-- Prompt --
Begin at the line with "- intros k c" and write out every line after it, exactly, through the last line below, adding nothing.

-- Dataset entries --
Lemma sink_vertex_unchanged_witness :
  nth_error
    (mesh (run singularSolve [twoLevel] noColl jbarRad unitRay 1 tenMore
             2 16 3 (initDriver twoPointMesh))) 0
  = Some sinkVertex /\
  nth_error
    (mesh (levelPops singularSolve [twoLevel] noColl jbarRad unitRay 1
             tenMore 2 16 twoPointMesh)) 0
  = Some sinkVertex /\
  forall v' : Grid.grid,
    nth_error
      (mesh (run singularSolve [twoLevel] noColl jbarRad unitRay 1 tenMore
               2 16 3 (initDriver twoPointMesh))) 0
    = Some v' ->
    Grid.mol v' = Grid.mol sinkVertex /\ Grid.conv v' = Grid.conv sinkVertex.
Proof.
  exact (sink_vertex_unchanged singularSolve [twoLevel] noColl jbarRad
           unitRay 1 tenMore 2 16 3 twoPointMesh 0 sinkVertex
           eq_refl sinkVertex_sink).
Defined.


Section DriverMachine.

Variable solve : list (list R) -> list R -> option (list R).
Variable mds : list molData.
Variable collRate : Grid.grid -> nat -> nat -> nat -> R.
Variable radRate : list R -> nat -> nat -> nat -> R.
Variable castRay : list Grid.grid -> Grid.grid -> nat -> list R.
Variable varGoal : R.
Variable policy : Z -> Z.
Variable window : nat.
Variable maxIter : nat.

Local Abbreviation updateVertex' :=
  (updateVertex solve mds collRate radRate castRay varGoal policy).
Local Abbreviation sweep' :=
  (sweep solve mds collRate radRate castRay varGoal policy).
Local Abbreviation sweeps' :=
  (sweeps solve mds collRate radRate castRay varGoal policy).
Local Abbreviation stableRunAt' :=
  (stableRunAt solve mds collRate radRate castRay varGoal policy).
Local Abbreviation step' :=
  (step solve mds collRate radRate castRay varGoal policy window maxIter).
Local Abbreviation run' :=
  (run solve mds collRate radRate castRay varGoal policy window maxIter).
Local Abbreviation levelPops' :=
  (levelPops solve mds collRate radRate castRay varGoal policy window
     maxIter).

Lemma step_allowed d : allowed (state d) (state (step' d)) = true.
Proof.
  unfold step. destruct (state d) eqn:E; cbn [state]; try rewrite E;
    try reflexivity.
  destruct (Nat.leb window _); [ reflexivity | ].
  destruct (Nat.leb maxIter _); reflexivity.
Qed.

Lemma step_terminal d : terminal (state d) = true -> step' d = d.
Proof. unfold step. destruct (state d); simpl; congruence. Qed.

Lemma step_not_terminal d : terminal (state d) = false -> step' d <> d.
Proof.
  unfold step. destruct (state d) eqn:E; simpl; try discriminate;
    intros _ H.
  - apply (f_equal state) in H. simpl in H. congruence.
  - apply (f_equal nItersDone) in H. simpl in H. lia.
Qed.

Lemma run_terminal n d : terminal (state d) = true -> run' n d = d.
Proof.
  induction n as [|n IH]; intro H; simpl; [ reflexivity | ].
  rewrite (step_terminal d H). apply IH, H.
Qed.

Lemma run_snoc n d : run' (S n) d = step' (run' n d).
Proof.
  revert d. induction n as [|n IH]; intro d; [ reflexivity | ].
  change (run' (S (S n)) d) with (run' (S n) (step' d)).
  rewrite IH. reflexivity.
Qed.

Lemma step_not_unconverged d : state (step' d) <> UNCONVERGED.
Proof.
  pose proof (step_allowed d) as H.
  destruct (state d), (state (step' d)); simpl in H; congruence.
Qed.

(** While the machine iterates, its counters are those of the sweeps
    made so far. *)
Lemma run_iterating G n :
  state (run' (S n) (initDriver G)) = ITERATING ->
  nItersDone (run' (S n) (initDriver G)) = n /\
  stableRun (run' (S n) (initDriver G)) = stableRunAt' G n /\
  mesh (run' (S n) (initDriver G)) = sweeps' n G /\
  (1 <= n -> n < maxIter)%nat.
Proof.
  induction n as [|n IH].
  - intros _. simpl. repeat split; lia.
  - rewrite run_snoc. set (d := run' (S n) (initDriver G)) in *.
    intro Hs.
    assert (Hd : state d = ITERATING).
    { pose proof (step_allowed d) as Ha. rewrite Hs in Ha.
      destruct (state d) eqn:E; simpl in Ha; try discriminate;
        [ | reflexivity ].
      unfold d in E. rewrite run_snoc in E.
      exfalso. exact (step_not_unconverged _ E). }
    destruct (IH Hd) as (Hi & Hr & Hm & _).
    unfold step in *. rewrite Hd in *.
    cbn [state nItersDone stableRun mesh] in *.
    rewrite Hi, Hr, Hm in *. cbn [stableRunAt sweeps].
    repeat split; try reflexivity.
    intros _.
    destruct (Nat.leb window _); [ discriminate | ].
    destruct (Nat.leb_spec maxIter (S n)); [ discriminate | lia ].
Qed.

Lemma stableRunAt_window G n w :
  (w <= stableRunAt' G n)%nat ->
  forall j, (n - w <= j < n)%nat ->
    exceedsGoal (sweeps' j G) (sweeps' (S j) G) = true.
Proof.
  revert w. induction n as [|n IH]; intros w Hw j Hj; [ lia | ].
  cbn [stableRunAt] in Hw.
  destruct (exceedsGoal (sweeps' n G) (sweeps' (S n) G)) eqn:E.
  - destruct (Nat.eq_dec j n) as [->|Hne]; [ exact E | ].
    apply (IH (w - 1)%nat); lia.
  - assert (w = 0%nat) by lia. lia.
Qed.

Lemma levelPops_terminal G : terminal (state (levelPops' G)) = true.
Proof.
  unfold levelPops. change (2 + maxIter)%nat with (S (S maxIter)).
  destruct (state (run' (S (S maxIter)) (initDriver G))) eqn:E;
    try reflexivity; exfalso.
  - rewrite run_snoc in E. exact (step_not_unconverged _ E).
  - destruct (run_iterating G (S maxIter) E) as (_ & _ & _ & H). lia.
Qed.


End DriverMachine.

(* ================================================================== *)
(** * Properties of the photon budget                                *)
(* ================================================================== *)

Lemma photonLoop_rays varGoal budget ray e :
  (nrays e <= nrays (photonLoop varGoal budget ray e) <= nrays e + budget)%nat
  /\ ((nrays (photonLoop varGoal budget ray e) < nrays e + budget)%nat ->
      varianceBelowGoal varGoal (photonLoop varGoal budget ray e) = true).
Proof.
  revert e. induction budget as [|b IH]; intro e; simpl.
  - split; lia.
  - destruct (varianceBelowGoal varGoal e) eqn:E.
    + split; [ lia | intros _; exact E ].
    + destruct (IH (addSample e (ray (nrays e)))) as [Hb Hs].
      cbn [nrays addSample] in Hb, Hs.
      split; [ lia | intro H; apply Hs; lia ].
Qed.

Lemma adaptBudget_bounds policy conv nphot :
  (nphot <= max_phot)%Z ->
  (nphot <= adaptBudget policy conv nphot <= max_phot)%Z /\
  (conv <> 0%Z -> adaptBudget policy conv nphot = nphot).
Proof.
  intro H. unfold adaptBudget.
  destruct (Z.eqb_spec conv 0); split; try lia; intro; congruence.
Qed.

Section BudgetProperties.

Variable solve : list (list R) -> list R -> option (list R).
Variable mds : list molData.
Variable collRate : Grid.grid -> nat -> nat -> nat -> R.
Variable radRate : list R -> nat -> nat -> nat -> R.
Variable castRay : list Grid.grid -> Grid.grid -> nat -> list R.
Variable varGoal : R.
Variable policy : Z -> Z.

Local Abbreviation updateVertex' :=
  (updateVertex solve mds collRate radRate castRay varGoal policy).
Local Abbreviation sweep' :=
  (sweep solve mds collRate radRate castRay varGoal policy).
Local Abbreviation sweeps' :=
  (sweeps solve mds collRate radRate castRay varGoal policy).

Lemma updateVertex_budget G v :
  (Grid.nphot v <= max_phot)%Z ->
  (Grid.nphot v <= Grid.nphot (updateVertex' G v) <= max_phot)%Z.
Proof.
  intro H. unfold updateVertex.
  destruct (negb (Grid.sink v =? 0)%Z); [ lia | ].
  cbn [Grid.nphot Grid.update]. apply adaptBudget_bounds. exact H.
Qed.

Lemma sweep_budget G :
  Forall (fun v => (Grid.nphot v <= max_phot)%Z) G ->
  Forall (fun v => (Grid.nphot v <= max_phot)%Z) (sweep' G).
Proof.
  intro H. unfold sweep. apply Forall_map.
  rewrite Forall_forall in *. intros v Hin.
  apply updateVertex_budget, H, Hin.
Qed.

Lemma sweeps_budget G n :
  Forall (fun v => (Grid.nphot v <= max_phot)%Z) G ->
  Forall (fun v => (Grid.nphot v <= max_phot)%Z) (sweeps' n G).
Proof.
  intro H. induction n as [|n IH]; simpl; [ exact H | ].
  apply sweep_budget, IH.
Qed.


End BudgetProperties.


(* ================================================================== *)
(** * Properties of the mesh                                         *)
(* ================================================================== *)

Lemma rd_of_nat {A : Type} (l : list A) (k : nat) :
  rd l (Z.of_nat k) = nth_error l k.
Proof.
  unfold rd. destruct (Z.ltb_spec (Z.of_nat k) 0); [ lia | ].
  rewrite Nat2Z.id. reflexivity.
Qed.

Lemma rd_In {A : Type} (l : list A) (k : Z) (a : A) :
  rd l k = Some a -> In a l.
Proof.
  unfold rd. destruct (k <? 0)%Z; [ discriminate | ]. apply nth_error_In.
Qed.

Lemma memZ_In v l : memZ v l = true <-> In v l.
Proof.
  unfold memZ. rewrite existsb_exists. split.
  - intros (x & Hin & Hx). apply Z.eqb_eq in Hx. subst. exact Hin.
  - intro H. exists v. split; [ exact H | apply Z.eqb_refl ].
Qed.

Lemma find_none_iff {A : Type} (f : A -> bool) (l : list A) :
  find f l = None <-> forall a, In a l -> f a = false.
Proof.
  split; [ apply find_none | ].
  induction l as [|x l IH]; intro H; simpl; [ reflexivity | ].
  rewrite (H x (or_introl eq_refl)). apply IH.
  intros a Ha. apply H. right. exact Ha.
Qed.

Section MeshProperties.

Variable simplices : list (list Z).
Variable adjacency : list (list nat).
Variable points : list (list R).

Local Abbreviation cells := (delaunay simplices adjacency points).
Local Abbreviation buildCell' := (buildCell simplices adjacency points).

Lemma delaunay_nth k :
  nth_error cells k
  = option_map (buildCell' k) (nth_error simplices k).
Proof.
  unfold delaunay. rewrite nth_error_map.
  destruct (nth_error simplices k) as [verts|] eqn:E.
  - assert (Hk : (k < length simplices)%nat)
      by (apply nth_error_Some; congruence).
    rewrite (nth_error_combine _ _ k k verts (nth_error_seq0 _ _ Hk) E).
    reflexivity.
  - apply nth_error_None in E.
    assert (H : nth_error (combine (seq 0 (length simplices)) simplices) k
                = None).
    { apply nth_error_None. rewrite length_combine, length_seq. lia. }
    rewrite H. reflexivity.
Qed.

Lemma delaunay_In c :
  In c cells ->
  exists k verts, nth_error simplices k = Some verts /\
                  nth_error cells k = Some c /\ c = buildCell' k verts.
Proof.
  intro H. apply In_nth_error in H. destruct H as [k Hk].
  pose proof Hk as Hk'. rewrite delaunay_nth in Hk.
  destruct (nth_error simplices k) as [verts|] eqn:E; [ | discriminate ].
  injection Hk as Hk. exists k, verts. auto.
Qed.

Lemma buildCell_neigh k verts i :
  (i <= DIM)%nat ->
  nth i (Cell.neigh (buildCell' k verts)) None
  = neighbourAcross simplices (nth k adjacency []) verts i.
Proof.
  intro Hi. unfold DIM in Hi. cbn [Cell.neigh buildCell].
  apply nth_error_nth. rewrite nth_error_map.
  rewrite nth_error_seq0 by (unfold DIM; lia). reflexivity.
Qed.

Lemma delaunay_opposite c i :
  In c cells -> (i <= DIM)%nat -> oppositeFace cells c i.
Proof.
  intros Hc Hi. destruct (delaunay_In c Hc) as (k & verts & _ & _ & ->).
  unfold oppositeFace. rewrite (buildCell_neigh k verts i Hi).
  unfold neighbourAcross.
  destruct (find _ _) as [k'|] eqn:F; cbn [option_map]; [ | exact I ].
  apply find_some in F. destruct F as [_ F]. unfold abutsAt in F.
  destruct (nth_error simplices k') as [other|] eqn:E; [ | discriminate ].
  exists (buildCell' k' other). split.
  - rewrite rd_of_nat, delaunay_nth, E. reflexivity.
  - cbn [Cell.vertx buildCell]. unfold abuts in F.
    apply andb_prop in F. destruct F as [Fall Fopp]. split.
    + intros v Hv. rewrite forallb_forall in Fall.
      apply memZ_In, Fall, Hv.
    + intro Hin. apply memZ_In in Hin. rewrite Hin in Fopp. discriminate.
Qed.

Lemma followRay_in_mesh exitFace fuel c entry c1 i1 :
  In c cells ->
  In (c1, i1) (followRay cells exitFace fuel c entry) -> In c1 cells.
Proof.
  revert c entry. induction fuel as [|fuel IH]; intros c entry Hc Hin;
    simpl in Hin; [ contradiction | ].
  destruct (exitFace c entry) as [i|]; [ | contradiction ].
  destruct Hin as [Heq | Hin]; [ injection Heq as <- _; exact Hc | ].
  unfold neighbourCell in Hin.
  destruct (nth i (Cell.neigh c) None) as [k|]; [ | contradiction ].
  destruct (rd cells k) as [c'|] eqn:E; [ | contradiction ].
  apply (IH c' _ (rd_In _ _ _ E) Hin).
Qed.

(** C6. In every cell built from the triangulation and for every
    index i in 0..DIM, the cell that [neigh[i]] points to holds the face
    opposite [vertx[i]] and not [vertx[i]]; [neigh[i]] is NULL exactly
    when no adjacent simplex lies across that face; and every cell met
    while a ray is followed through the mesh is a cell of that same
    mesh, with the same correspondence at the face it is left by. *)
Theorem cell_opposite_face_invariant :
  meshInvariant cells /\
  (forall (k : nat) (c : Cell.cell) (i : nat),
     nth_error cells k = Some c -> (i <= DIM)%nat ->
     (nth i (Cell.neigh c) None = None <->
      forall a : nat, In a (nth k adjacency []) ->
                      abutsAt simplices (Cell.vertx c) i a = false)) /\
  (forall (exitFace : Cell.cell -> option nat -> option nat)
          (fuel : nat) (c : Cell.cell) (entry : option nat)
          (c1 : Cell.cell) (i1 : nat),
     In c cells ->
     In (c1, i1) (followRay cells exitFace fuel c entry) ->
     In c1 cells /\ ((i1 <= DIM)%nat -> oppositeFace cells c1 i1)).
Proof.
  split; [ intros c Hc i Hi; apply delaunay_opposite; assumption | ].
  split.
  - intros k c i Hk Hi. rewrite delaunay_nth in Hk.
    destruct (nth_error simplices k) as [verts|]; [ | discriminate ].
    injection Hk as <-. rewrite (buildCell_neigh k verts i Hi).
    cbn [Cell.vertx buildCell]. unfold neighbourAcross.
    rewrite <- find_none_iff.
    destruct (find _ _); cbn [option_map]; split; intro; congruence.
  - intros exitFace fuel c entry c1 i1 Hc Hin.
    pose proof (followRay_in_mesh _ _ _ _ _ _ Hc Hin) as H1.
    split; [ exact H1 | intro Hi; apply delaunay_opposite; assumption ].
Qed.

-- Written solution --
  - intros k c i Hk Hi. rewrite delaunay_nth in Hk.
    destruct (nth_error simplices k) as [verts|]; [ | discriminate ].
    injection Hk as <-. rewrite (buildCell_neigh k verts i Hi).
    cbn [Cell.vertx buildCell]. unfold neighbourAcross.
    rewrite <- find_none_iff.
    destruct (find _ _); cbn [option_map]; split; intro; congruence.
  - intros exitFace fuel c entry c1 i1 Hc Hin.
    pose proof (followRay_in_mesh _ _ _ _ _ _ Hc Hin) as H1.
    split; [ exact H1 | intro Hi; apply delaunay_opposite; assumption ].
Qed.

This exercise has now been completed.